Adaptive Immersed Mesh Method (AIMM) for Fluid Structure Interaction
R. Nemer, A. Larcher, E. Hachem
TL;DR
The paper introduces the Adaptive Immersed Mesh Method (AIMM), a hybrid Fluid-Structure Interaction framework that couples a Lagrangian solid solver with an Eulerian fluid solver by immersing the solid in a shared fluid–solid mesh and tracking the interface via a level-set function. Both solvers are stabilized with Variational Multi-Scale (VMS) methods to enable first-order unstructured elements while maintaining stability, and anisotropic mesh adaptation concentrates refinement along the interface using an edge-based error estimator and gradient recovery.
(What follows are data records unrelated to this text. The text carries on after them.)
(** The breaker recovers by itself only from its own configuration trips: on
    every run of the job, it is tripped recoverably only after three consecutive
    recorded failures, and a resume is attempted only when the policy just read is
    such a trip and the provider's configuration has just been read, and then only
    against that trip's reason. *)
Theorem breaker_recovery_is_guarded checkSignature checkBlockhash fingerprint solana_network :
  all_runs (reconcileSponsorshipBudgets checkSignature checkBlockhash fingerprint solana_network)
    (fun tr _ => all_justified (breaker_guard (resolveNetwork solana_network)) tr).
Proof.
  apply justifies_all. unfold reconcileSponsorshipBudgets.
  set (n := resolveNetwork solana_network). cbn [query call bind].
  apply justifies_call; [done|]. intros [rs|e]; cbn [bind]; [|done].
  apply justifies_call; [done|]. intros [p|e]; cbn [bind]; [|done].
  destruct (_ && _); [done|]. apply justifies_bind.
  rewrite all_runs_catch.
  eapply all_runs_mono; [|apply all_runs_and;
    [apply (readConfigurationLoop_runs PROVIDER_CONFIG_READ_ATTEMPTS)
    |apply (readConfigurationLoop_unguarded n)]].
  intros tr [c|e] [H1 H2].
  - split; [exact H2|]. intros c' [= <-]. destruct H1 as (t & -> & _).
    cbn [query call bind]. apply justifies_call; [done|]. intros [u|e]; cbn [bind]; [|done].
    eapply (recovery_guarded n p _ c); [in_trace|in_trace|].
    intros tr'. destruct (Nat.eqb _ _); [done|].
    apply justifies_then; [apply reconcileAll_unguarded|].
    intros fs tr2. by destruct (Nat.ltb _ _).
  - eapply (all_runs_mono _ (fun tr' res' => justified_from (breaker_guard n)
      ((([] ++ [answered_ (ListCandidates n RECONCILIATION_BATCH_SIZE) (Ok rs)])
         ++ [answered_ (GetGlobalPolicy n) (Ok p)]) ++ tr) tr' /\ is_ok res' = false)).
    + intros tr' [c|e'] [H3 H4]; [done|]. split; [|done]. by apply justified_app.
    + apply all_runs_and; [|rewrite all_runs_bind; eapply (all_runs_mono _ (fun _ _ => True));
        [by intros ? [?|?]|apply all_runs_true]].
      apply justifies_then; [|intros; apply justifies_throw].
      destruct (Nat.ltb _ _); [apply configFailure_guarded|apply justifies_ret].
Qed.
The AIMM coupling enforces two-way velocity and stress continuity at the FSI interface and leverages a moving mesh approach to accurately resolve boundary layers and contact surfaces. The method is validated on 2D benchmarks and demonstrated on 3D FSI problems (pillar and flap configurations), showing good agreement with literature and experimental data, and highlighting its potential for robust, scalable FSI in complex, slender structures.
Abstract
Our paper proposes an innovative approach for modeling Fluid-Structure Interaction (FSI). Our method combines both traditional monolithic and partitioned approaches, creating a hybrid solution that facilitates FSI. At each time iteration, the solid mesh is immersed within a fluid-solid mesh, all while maintaining its independent Lagrangian hyperelastic solver. The Eulerian mesh encompasses both the fluid and solid components and accommodates various physical phenomena. We enhance the interaction between solid and fluid through anisotropic mesh adaptation and the Level-Set methods. This enables a more accurate representation of their interaction. Together, these components constitute the Adaptive Immersed Mesh Method (AIMM). For both solvers, we utilize the Variational Multi-Scale (VMS) method, mitigating potential spurious oscillations common with piecewise linear tetrahedral elements. The framework operates in 3D with parallel computing capabilities. Our methods accuracy, robustness, and capabilities are assessed through a series of 2D numerical problems. Furthermore, we present various three-dimensional test cases and compare their results to experimental data.